- BRIEF
In the data below, find each line containing the string "Lemma" and return it.

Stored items
(** The value of the higher source replaces the lower one whole: the
    fields of the two objects are not merged. *)
Example setup_overwrites_whole_value :
  match setup (host := empty_host) (BindingsPlugin_new "/app" structured_options) with
  | Normal r => res_bindings r !! "A"
  | Throw _ => None
  end = Some (VObject [("y", VNumber 2)]).
Proof. vm_compute. reflexivity. Qed.

Lemma setup_env_file_missing_witness :
  (let self := BindingsPlugin_new "/app" override_options in
   setup (host := empty_host) self
   = Normal {| res_globals := globals self;
               res_bindings :=
                 Object_assign (load_services self ∅) (bindings self);
               res_watch :=
                 [path_resolve (Host := empty_host) (rootPath self) ".env"] |})
  ∧ (let self := BindingsPlugin_new "/app" env_file_options in
     setup (host := empty_host) self
     = Throw (JsError (Some "ENOENT") "no such file or directory")).
Proof.
  split; intros self.
  - destruct (setup_env_file_missing (host := empty_host) self
                (JsError (Some "ENOENT") "no such file or directory"))
      as [Hdefault _].
    destruct Hdefault as (_ & Hsetup & _); [vm_compute; reflexivity..|].
    apply Hsetup. vm_compute. reflexivity.
  - destruct (setup_env_file_missing (host := empty_host) self
                (JsError (Some "ENOENT") "no such file or directory"))
      as [_ Hfile].
    apply (Hfile "vars.env"); vm_compute; reflexivity.
Defined.

Lemma setup_watch_witness :
  let self := BindingsPlugin_new "/app" override_options in
  let r := {| res_globals := None;
              res_bindings := {| own := {[ "A" := VString "override" ]};
                                 prototype := None |};
              res_watch := ["/app/.env"] |} in
  setup (host := empty_host) self = Normal r
  ∧ res_watch r = env_watch (host := empty_host) self
                  ++ wasm_watch (host := empty_host) self
  ∧ path_resolve (Host := empty_host) (rootPath self) ".env" ∈ res_watch r.
Proof.
  intros self r.
  assert (Hs : setup (host := empty_host) self = Normal r)
    by (vm_compute; reflexivity).
  destruct (setup_watch (host := empty_host) self r Hs) as (Hw & Henv & _).
  split_and!; [exact Hs|exact Hw|].
  apply (Henv ".env"). vm_compute. reflexivity.
Defined.

(** * Further properties *)

(** ** The command-line form of a service binding *)

Lemma string_app_length (a b : string) :
  String.length (a +:+ b) = String.length a + String.length b.
Proof.
  induction a as [|x a IH]; [done|].
  change (S (String.length (a +:+ b)) = S (String.length a + String.length b)).
  by rewrite IH.
Qed.

Lemma substring_app_l (a b : string) :
  String.substring 0 (String.length a) (a +:+ b) = a.
Proof.
  induction a as [|x a IH].
  - by destruct b.
  - change (String x (String.substring 0 (String.length a) (a +:+ b))
            = String x a).
    by rewrite IH.
Qed.

Lemma substring_all (b : string) :
  String.substring 0 (String.length b) b = b.
Proof.
  induction b as [|x b IH]; [done|]. simpl. by rewrite IH.
Qed.

Lemma substring_app_r (a b : string) :
  String.substring (String.length a) (String.length b) (a +:+ b) = b.
Proof.
  induction a as [|x a IH].
  - apply substring_all.
  - exact IH.
Qed.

- ANSWER
Lemma setup_env_file_missing_witness :
Lemma setup_watch_witness :
Lemma string_app_length (a b : string) :
Lemma substring_app_l (a b : string) :
Lemma substring_all (b : string) :
Lemma substring_app_r (a b : string) :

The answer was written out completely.